Venom of tiny fish could lead to new pain treatments
WASHINGTON: Tiny fanged fish called blennies, which swim in the coral reefs of the Pacific Ocean, are armed with an unusual venom that could inspire new pain medications, British and Australian scientists said this week.
The venom of these fearless 1.5-three inch (four-seven centimeter) swimmers — which are popular tropical aquarium fish — numbs would-be predators, rather than causing them pain, said the report in the journal Current Biology.
“The fish injects other fish with opioid peptides that act like heroin or morphine, inhibiting pain rather than causing it,” said Bryan Fry, an associate professor at the University of Queensland.
“The venom causes the bitten fish to become slower in movement and dizzy by acting on their opioid receptors.”
Experiments using lab mice found the rodents showed no sign of pain once injected with the fish venom.

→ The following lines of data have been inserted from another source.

Lemma handle_frames_app NDEBUG pre : forall d rb rest d0 rb0 ev0,
  frames_drained NDEBUG d rb pre = Some (d0, rb0, ev0) ->
  handle_frames NDEBUG d rb (pre ++ rest)
  = let '(r, d', rb', ev) := handle_frames NDEBUG d0 rb0 rest in
    (r, d', rb', ev0 ++ ev).
Proof.
  induction pre as [|fe pre IH]; intros d rb rest d0 rb0 ev0.
  - cbn. intros [= <- <- <-].
    now destruct (handle_frames NDEBUG d rb rest) as [[[r d'] rb'] ev].
  - cbn [frames_drained handle_frames app].
    destruct (handle_frame NDEBUG d rb fe) as [[[o d1] rb1] ev1].
    destruct o; try discriminate.
    destruct (frames_drained NDEBUG d1 rb1 pre) as [[[d2 rb2] ev2]|] eqn:Hd;
      [|discriminate].
    intros [= <- <- <-]. rewrite (IH d1 rb1 rest d2 rb2 ev2 Hd).
    destruct (handle_frames NDEBUG d2 rb2 rest) as [[[r d'] rb'] ev].
    cbn [app]. now rewrite app_assoc.
Qed.

(** Lines 153-167 for a packet of another stream whose decoder cannot be
    found or opened. *)
Lemma submit_packet_switch_failure d p he :
  stream_index p <> index (m_audioStream d) ->
  he_parameters_to_context he < 0 \/ he_find_decoder he = false
    \/ he_open2 he < 0 ->
  exists ev,
    submit_packet d p he
    = (false, set_audioStream d (m_formatContext_streams d (stream_index p)),
       EvCodecClose :: EvParametersToContext (stream_index p) :: ev)
    /\ incl ev [EvFindDecoder; EvCodecOpen].
Proof.
  intros Hidx Hfail. unfold submit_packet.
  destruct (Z.eqb_spec (stream_index p) (index (m_audioStream d)))
    as [E|_]; [contradiction|].
  cbn [negb andb].
  destruct (Z.ltb_spec (he_parameters_to_context he) 0) as [Hp|Hp].
  - cbn. exists []. split; [reflexivity | apply incl_nil_l].
  - destruct (he_find_decoder he) eqn:Hfind.
    + destruct (Z.ltb_spec (he_open2 he) 0) as [Ho|Ho];
        [|destruct Hfail as [?|[?|?]]; (lia || discriminate)].
      cbn. exists [EvFindDecoder; EvCodecOpen].
      split; [reflexivity | apply incl_refl].
    + cbn. exists [EvFindDecoder].
      split; [reflexivity|]. intros e [<-|[]]. now left.
Qed.

End Unhandled.

(* ================================================================== *)
(** ** Cancellation found at the check before delivery *)

Section Cancellation.

Context {lib : AVUtil}.

Lemma handle_frame_interrupted NDEBUG d rb fe d1 ev1 d2 rb2 wd ws ev2 :
  0 < nb_samples (fe_frame fe) ->
  update_swr_context d fe = (d1, ev1) ->
  resample NDEBUG d1 rb fe (original_buffer_size (fe_frame fe))
  = (Ready d2 rb2 wd ws, ev2) ->
  0 < ws ->
  fe_interruption_requested fe = true ->
  handle_frame NDEBUG d rb fe
  = (FrameReturnFalse, audio_sync d2 fe, rb2, ev1 ++ ev2).
Proof.
  intros Hn Hu Hr Hws Hint. unfold handle_frame.
  destruct (Z.leb_spec (nb_samples (fe_frame fe)) 0) as [Hle|_]; [lia|].
  rewrite Hu. unfold original_buffer_size in Hr. rewrite Hr.
  unfold deliver.
  destruct (Z.ltb_spec 0 ws) as [_|Hle]; [|lia].
  rewrite Hint. now rewrite app_nil_r.
Qed.

End Cancellation.

(** C10: when, for some frame of a packet, the code reaches line 271
    with a positive [write_size] and an interruption has been requested,
    [handleAudioPacket] returns false at once: the frame is not written,
    [avcodec_receive_frame] is not called again for the frames still in
    the decoder, and the inner loop of the thread, after releasing the
    packet, is left by [break]. *)
Theorem C10_cancellation_before_delivery
    {lib : AVUtil} NDEBUG d l pe pops p d_b l_b ev_b d_in ev_in
    pre fe rest d0 rb0 ev0 d1 ev1 d2 rb2 wd ws ev2 :
  let he := pe_handle pe in
  pe_pop pe = Some p ->
  establish_baseline NDEBUG d (set_packet l p) pe = (None, d_b, l_b, ev_b) ->
  size p <> 0 ->
  submit_packet d_b p he = (true, d_in, ev_in) ->
  he_frames he = pre ++ fe :: rest ->
  frames_drained NDEBUG d_in (resampleBuffer l) pre = Some (d0, rb0, ev0) ->
  0 < nb_samples (fe_frame fe) ->
  update_swr_context d0 fe = (d1, ev1) ->
  resample NDEBUG d1 rb0 fe (original_buffer_size (fe_frame fe))
  = (Ready d2 rb2 wd ws, ev2) ->
  0 < ws ->
  fe_interruption_requested fe = true ->
  let ev := ev_in ++ ev0 ++ EvReceiveFrame true :: ev1 ++ ev2 in
  handleAudioPacket NDEBUG d_b p (resampleBuffer l) he
  = (Returned false, audio_sync d2 fe, rb2, ev)
  /\ filter is_write (EvReceiveFrame true :: ev1 ++ ev2) = []
  /\ inner_loop NDEBUG d l (pe :: pops)
     = (InnerBreak, audio_sync d2 fe, after_packet l p rb2,
        EvPop (Some p) :: ev_b ++ ev ++ [EvUnref p]).
Proof.
  intros he Hpop Hbase Hsize Hsub Hframes Hpre Hn Hu Hr Hws Hint ev.
  assert (Hh : handleAudioPacket NDEBUG d_b p (resampleBuffer l) he
               = (Returned false, audio_sync d2 fe, rb2, ev)).
  { unfold handleAudioPacket. rewrite Hsub, Hframes.
    rewrite (handle_frames_app NDEBUG pre d_in (resampleBuffer l) (fe :: rest)
               d0 rb0 ev0 Hpre).
    cbn [handle_frames].
    rewrite (handle_frame_interrupted NDEBUG d0 rb0 fe d1 ev1 d2 rb2 wd ws ev2
               Hn Hu Hr Hws Hint).
    reflexivity. }
  split; [exact Hh|]. split.
  - cbn [filter is_write]. rewrite filter_app.
    pose proof (update_swr_context_no_write d0 fe) as H1.
    pose proof (resample_no_write NDEBUG d1 rb0 fe
                  (original_buffer_size (fe_frame fe))) as H2.
    rewrite Hu in H1. rewrite Hr in H2. cbn [snd] in *.
    now rewrite H1, H2.
  - apply (unhandled_breaks_inner_loop NDEBUG d l pe pops p d_b l_b ev_b _ _ _
             Hpop Hbase Hsize Hh).
Qed.

Lemma C10_cancellation_before_delivery_witness :
  let d := Sample.decoder None Sample.settings in
  let l := Sample.running_locals in
  let p := Sample.packet_of 0 0 100 in
  let f := Sample.frame 1024 44100 Sample.AV_SAMPLE_FMT_S16 in
  let played := Sample.frame_env f true 0 0 false true in
  let cancelled := Sample.frame_env f true 0 0 true true in
  let pe :=
    Sample.pop_env (Some p) (Sample.handle_env [played; cancelled; played]) in
  let ev :=
    [EvSendPacket p]
      ++ [EvReceiveFrame true; EvWriteAudio (FrameData 4096) 4096]
      ++ EvReceiveFrame true :: [] ++ [] in
  @handleAudioPacket Sample.libavutil true d p (resampleBuffer l)
    (pe_handle pe)
  = (Returned false, audio_sync d cancelled, 0, ev)
  /\ filter is_write (EvReceiveFrame true :: [] ++ []) = []
  /\ @inner_loop Sample.libavutil true d l [pe]
     = (InnerBreak, audio_sync d cancelled, after_packet l p 0,
        EvPop (Some p) :: [] ++ ev ++ [EvUnref p]).
Proof.
  apply (@C10_cancellation_before_delivery Sample.libavutil true
           (Sample.decoder None Sample.settings) Sample.running_locals
           (Sample.pop_env (Some (Sample.packet_of 0 0 100))
              (Sample.handle_env
                 [Sample.frame_env (Sample.frame 1024 44100 1) true 0 0
                    false true;
                  Sample.frame_env (Sample.frame 1024 44100 1) true 0 0
                    true true;
                  Sample.frame_env (Sample.frame 1024 44100 1) true 0 0
                    false true]))
           [] (Sample.packet_of 0 0 100)
           (Sample.decoder None Sample.settings)
           (set_packet Sample.running_locals (Sample.packet_of 0 0 100)) []
           (Sample.decoder None Sample.settings)
           [EvSendPacket (Sample.packet_of 0 0 100)]
           [Sample.frame_env (Sample.frame 1024 44100 1) true 0 0 false true]
           (Sample.frame_env (Sample.frame 1024 44100 1) true 0 0 true true)
           [Sample.frame_env (Sample.frame 1024 44100 1) true 0 0 false true]
           (Sample.decoder None Sample.settings) 0
           [EvReceiveFrame true; EvWriteAudio (FrameData 4096) 4096]
           (Sample.decoder None Sample.settings) []
           (Sample.decoder None Sample.settings) 0 (FrameData 4096) 4096 []).
  - reflexivity.
  - reflexivity.
  - discriminate.
  - reflexivity.
  - reflexivity.
  - vm_compute. reflexivity.
  - reflexivity.
  - vm_compute. reflexivity.
  - vm_compute. reflexivity.
  - reflexivity.
  - reflexivity.
Defined.

(* ================================================================== *)
(** ** The first packet *)

Section FirstPacket.

Context {lib : AVUtil}.






End FirstPacket.


(** Two runs: a first packet without a timestamp, then one with the
    timestamp 88200 in a time base of 1/44100, two seconds. *)
Example first_packet_runs :
  let d := Sample.decoder None Sample.settings in
  let f := Sample.frame 1024 44100 Sample.AV_SAMPLE_FMT_S16 in
  let he := Sample.handle_env [Sample.frame_env f true 0 0 false true] in
  let run p :=
    let '(o, d', _, ev) :=
      @audioParseRunnable Sample.libavutil true d
        [Sample.pass_env
           [Sample.pop_env (Some p) he; Sample.pop_env None he] false] in
    (o, m_audioPTS d', ev) in
  run (Sample.packet_of 0 AV_NOPTS_VALUE 100)
  = (ThreadReturned, 0%float,
     [EvInitializeThread; EvPop (Some (Sample.packet_of 0 AV_NOPTS_VALUE 100));
      EvDeinitializeThread])
  /\ run (Sample.packet_of 0 88200 100)
     = (ThreadRunning, 2%float,
        [EvInitializeThread; EvPop (Some (Sample.packet_of 0 88200 100));
         EvAppendFrameClock 2%float;
         EvSendPacket (Sample.packet_of 0 88200 100);
         EvReceiveFrame true; EvWriteAudio (FrameData 4096) 4096;
         EvReceiveFrame false;
         EvUnref (Sample.packet_of 0 88200 100); EvPop None]).
Proof. vm_compute. repeat split. Qed.

(* ================================================================== *)
(** ** Releasing the packet *)

Section Release.

Context {lib : AVUtil}.

(** Lines 125-126: a packet that was given to [handleAudioPacket] is
    released as soon as the call returns, handled or not. *)
Lemma sized_packet_released NDEBUG d l pe :
  size (packet l) <> 0 ->
  let '(o, _, _, ev) := handle_popped NDEBUG d l pe in
  o = TurnStop InnerAbort \/ o = TurnStop InnerUndefined
  \/ o = TurnStop InnerThrow
  \/ exists ev0, ev = ev0 ++ [EvUnref (packet l)].
Proof.
  intros Hsize. unfold handle_popped.
  cbn [packet resampleBuffer set_initialized].
  destruct (Z.eqb_spec (size (packet l)) 0) as [E|_]; [contradiction|].
  destruct (handleAudioPacket NDEBUG d (packet l) (resampleBuffer l)
              (pe_handle pe)) as [[[r d1] rb1] ev1].
  destruct r as [handled| | |]; auto.
  unfold av_packet_unref.
  destruct (negb handled || pe_isPaused_128 pe && negb (pe_seeking_128 pe));
    cbn; right; right; right; now exists ev1.
Qed.

(** Lines 119-123: for a packet of size zero the inner loop is left with
    the packet still in hand. *)
Lemma zero_size_packet_kept NDEBUG d l pe :
  size (packet l) = 0 ->
  handle_popped NDEBUG d l pe
  = (TurnStop InnerBreak, d, set_initialized l true, [EvLogPacketSizeZero]).
Proof.
  intros Hsize. unfold handle_popped. cbn [packet set_initialized].
  now rewrite Hsize.
Qed.

(** Lines 73-82: a postponed packet is released at the start of the next
    pass that gets there, played or not. *)
Lemma postponed_packet_released NDEBUG d l pa :
  handlePacketPostponed l = true ->
  let '(o, _, _, ev) := handle_postponed NDEBUG d l pa in
  o = Some PassAbort \/ o = Some PassUndefined
  \/ o = Some PassInterrupted
  \/ exists ev0, ev = ev0 ++ [EvUnref (packet l)].
Proof.
  intros Hpost. unfold handle_postponed. rewrite Hpost.
  cbn [packet set_handlePacketPostponed resampleBuffer].
  destruct (negb (pa_seeking_76 pa)).
  - destruct (handleAudioPacket NDEBUG d (packet l) (resampleBuffer l)
                (pa_postponed pa)) as [[[r d1] rb1] ev1].
    destruct r; cbn; auto. right; right; right. now exists ev1.
  - cbn. right; right; right. now exists [].
Qed.

(** Lines 140-143: so is it when the exception arrives first. *)
Lemma postponed_packet_released_on_exception l :
  handlePacketPostponed l = true ->
  snd (catch_all l)
  = [EvUnref (packet l); EvLogInterrupted; EvDeinitializeThread].
Proof. intros Hpost. unfold catch_all. now rewrite Hpost. Qed.

End Release.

Fry said the venom is “chemically unique,” and called the fang blennies “the most interesting fish I’ve ever studied.”
Their behavior is also intriguing, he said, for the way they appear unafraid of predators and fight for territory with similar-sized fish.
Fry said the findings bolster the need to protect the Great Barrier Reef and other fragile ecosystems.
“If we lose the Great Barrier Reef, we will lose animals like the fang blenny and its unique venom that could be the source of the next blockbuster pain-killing drug,” he said.